I do hate getting angry though, because I always end up crying. If I didn't have the awful habit of bursting into tears, I would enjoy being angry a lot more. I wish I could swallow my weak, tearful instincts and be cold and calm. I wish I could look someone in the eye and tell them exactly what I think of them and their bullshit without the threat of tears. My father ceases to take me seriously when I'm crying, and that upsets me even more. Because when am I more serious than when I'm crying? I'm not begging for sympathy or attention. I want to be listened to, and he doesn't listen to me.

He doesn't care.

My mother tries to be understanding but I know she can't really do anything else. She knows, too. I'm just her pathetic, 23-year old daughter who hasn't accomplished anything beyond college graduation in the last year and who has no clue what she wants to do with the rest of her life.

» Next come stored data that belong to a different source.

(* ===== verification/Ctx.v ===== *)
(** * Ctx: contexts, their sockets and the reaper (libzmq/src/ctx.cpp, reaper.cpp)

    A context gives every socket a slot of its table of mailboxes.  A socket that is
    closed goes to the reaper thread, which terminates it and gives its slot back;
    when the context is terminated, the reaper says when the last one is gone. *)

From stdpp Require Import fin_sets.
From S2P Require Import Prelude Array.

Module Ctx.

Inductive errno : Type := EINVAL | ETERM | EMFILE | ENOMEM.

#[global] Instance errno_eq_dec : EqDecision errno.
Proof. solve_decision. Defined.

(** What a slot points to; an I/O thread is its index in [io_threads]. *)
Inductive i_mailbox : Type :=
| term_mailbox
| reaper_mailbox
| io_mailbox (k : nat)
| socket_mailbox (s : nat).

(** The options of a context. *)
Record options : Type := Options {
  max_sockets : Z;
  max_msgsz : Z;
  io_thread_count : Z;
  blocky : bool;
  ipv6 : bool;
  zero_copy : bool;
  thread_priority : Z;
  thread_sched_policy : Z;
  thread_affinity_cpus : gset Z;
  thread_name_prefix : option Z
}.

(** ctx_t; sockets are their addresses, and [io_threads] are the numbers of the slots of the I/O threads. *)
Record ctx_t : Type := CtxT {
  opts : options;
  starting : bool;
  terminating : bool;
  reaper : bool;
  io_threads : list Z;
  slot_count : Z;
  slots : list (option i_mailbox);
  empty_slots : list Z;
  sockets : Array.array
}.

(** The commands of the reaper's mailbox. *)
Inductive command : Type :=
| stop
| reap (s : nat)
| reaped.

#[global] Instance command_eq_dec : EqDecision command.
Proof. solve_decision. Defined.

(** reaper_t, with its mailbox. *)
Record reaper_t : Type := ReaperT {
  reaper_mail : list command;
  reaper_sockets : Z;
  reaper_terminating : bool
}.

(** A socket belongs to an application thread, then to the reaper: its command is on its
    way, or the reaper's poller has it. *)
Inductive phase : Type := Used | Closed | Reaping.

#[global] Instance phase_eq_dec : EqDecision phase.
Proof. solve_decision. Defined.

(** What of a socket the context knows: its slot and identifier, its phase, and how many
    [stop] commands it was sent. *)
Record socket : Type := Socket { socket_tid : Z; socket_id : Z; socket_phase : phase; stops : nat }.

(** The context, its reaper, the sockets, the counter of identifiers, which contexts share,
    and the number of [done] commands in the mailbox of [terminate]; a context that was
    deleted is [None]. *)
Record world : Type := World {
  the_ctx : option ctx_t;
  the_reaper : reaper_t;
  heap : gmap nat socket;
  next_socket : nat;
  max_socket_id : Z;
  dones : nat
}.

(** *** Options *)

Section Options.
(** [poller_t::max_fds ()], of the poller the library is built with. *)
Context (max_fds : Z).

Definition clipped_maxsocket (max_requested : Z) : Z :=
  if (max_fds <=? max_requested) && negb (max_fds =? -1) then max_fds - 1 else max_requested.

Definition options_new : options :=
  Options (clipped_maxsocket 1023) (2 ^ 31 - 1) 1 true false true (-1) (-1) ∅ None.

Definition thread_set (option_ optval_ : Z) (o : options) : options * option errno :=
  let '(Options ms mz io bl v6 zc tp sp cpus pre) := o in
  if (option_ =? 4) && (0 <=? optval_) then (Options ms mz io bl v6 zc tp optval_ cpus pre, None)
  else if (option_ =? 7) && (0 <=? optval_) then (Options ms mz io bl v6 zc tp sp ({[ optval_ ]} ∪ cpus) pre, None)
  else if (option_ =? 8) && (0 <=? optval_) then
    if bool_decide (optval_ ∈ cpus) then (Options ms mz io bl v6 zc tp sp (cpus ∖ {[ optval_ ]}) pre, None)
    else (o, Some EINVAL)
  else if (option_ =? 9) && (0 <=? optval_) then (Options ms mz io bl v6 zc tp sp cpus (Some optval_), None)
  else if (option_ =? 3) && (0 <=? optval_) then (Options ms mz io bl v6 zc optval_ sp cpus pre, None)
  else (o, Some EINVAL).

Definition set (option_ optval_ : Z) (o : options) : options * option errno :=
  let '(Options ms mz io bl v6 zc tp sp cpus pre) := o in
  if (option_ =? 2) && (1 <=? optval_) && (optval_ =? clipped_maxsocket optval_) then
    (Options optval_ mz io bl v6 zc tp sp cpus pre, None)
  else if (option_ =? 1) && (0 <=? optval_) then (Options ms mz optval_ bl v6 zc tp sp cpus pre, None)
  else if (option_ =? 42) && (0 <=? optval_) then (Options ms mz io bl (negb (optval_ =? 0)) zc tp sp cpus pre, None)
  else if (option_ =? 70) && (0 <=? optval_) then (Options ms mz io (negb (optval_ =? 0)) v6 zc tp sp cpus pre, None)
  else if (option_ =? 5) && (0 <=? optval_) then
    (Options ms (if optval_ <? 2 ^ 31 - 1 then optval_ else 2 ^ 31 - 1) io bl v6 zc tp sp cpus pre, None)
  else if (option_ =? 10) && (0 <=? optval_) then (Options ms mz io bl v6 (negb (optval_ =? 0)) tp sp cpus pre, None)
  else thread_set option_ optval_ o.

Definition get (option_ : Z) (o : options) : errno + Z :=
  if option_ =? 2 then inr (max_sockets o)
  else if option_ =? 3 then inr (clipped_maxsocket 65535)
  else if option_ =? 1 then inr (io_thread_count o)
  else if option_ =? 42 then inr (Z.b2z (ipv6 o))
  else if option_ =? 70 then inr (Z.b2z (blocky o))
  else if option_ =? 5 then inr (max_msgsz o)
  else if option_ =? 6 then inr 64
  else if option_ =? 10 then inr (Z.b2z (zero_copy o))
  else inl EINVAL.

Definition ctx_new : ctx_t := CtxT options_new true false false [] 0 [] [] Array.empty.
End Options.

Definition world_new (max_fds : Z) : world :=
  World (Some (ctx_new max_fds)) (ReaperT [] 0 false) ∅ 0 0 0.

(** *** Accesses *)

Definition this : stm world ctx_t := fun w => let* c := deref (the_ctx w) in Done (w, c).
Definition set_ctx (c : option ctx_t) (w : world) : world :=
  World c (the_reaper w) (heap w) (next_socket w) (max_socket_id w) (dones w).
Definition upd (f : ctx_t -> ctx_t) : stm world unit :=
  fun w => let* c := deref (the_ctx w) in Done (set_ctx (Some (f c)) w, tt).
Definition set_reaper (r : reaper_t) (w : world) : world :=
  World (the_ctx w) r (heap w) (next_socket w) (max_socket_id w) (dones w).
Definition set_heap (h : gmap nat socket) (w : world) : world :=
  World (the_ctx w) (the_reaper w) h (next_socket w) (max_socket_id w) (dones w).

Definition with_opts (o : options) (c : ctx_t) : ctx_t :=
  CtxT o (starting c) (terminating c) (reaper c) (io_threads c) (slot_count c) (slots c) (empty_slots c) (sockets c).
Definition with_terminating (b : bool) (c : ctx_t) : ctx_t :=
  CtxT (opts c) (starting c) b (reaper c) (io_threads c) (slot_count c) (slots c) (empty_slots c) (sockets c).
Definition with_slots (l : list (option i_mailbox)) (e : list Z) (a : Array.array) (c : ctx_t) : ctx_t :=
  CtxT (opts c) (starting c) (terminating c) (reaper c) (io_threads c) (slot_count c) l e a.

I'm a lazy, stupid, confused waste of flesh that walked out of a job after just a month because I was too sensitive and too inexperienced to handle it.

My father loves reminding me of my inexperience.

I want to get as far away from my family as possible. They make me feel 1 inch tall. Not as successful and brilliant as others my age. I'm sick of being the baby.

I'm depressed. The thing I want most in the world is privacy. A place of my own that is all my own, where no one else can trespass and where I can live how I like, all alone, until I die.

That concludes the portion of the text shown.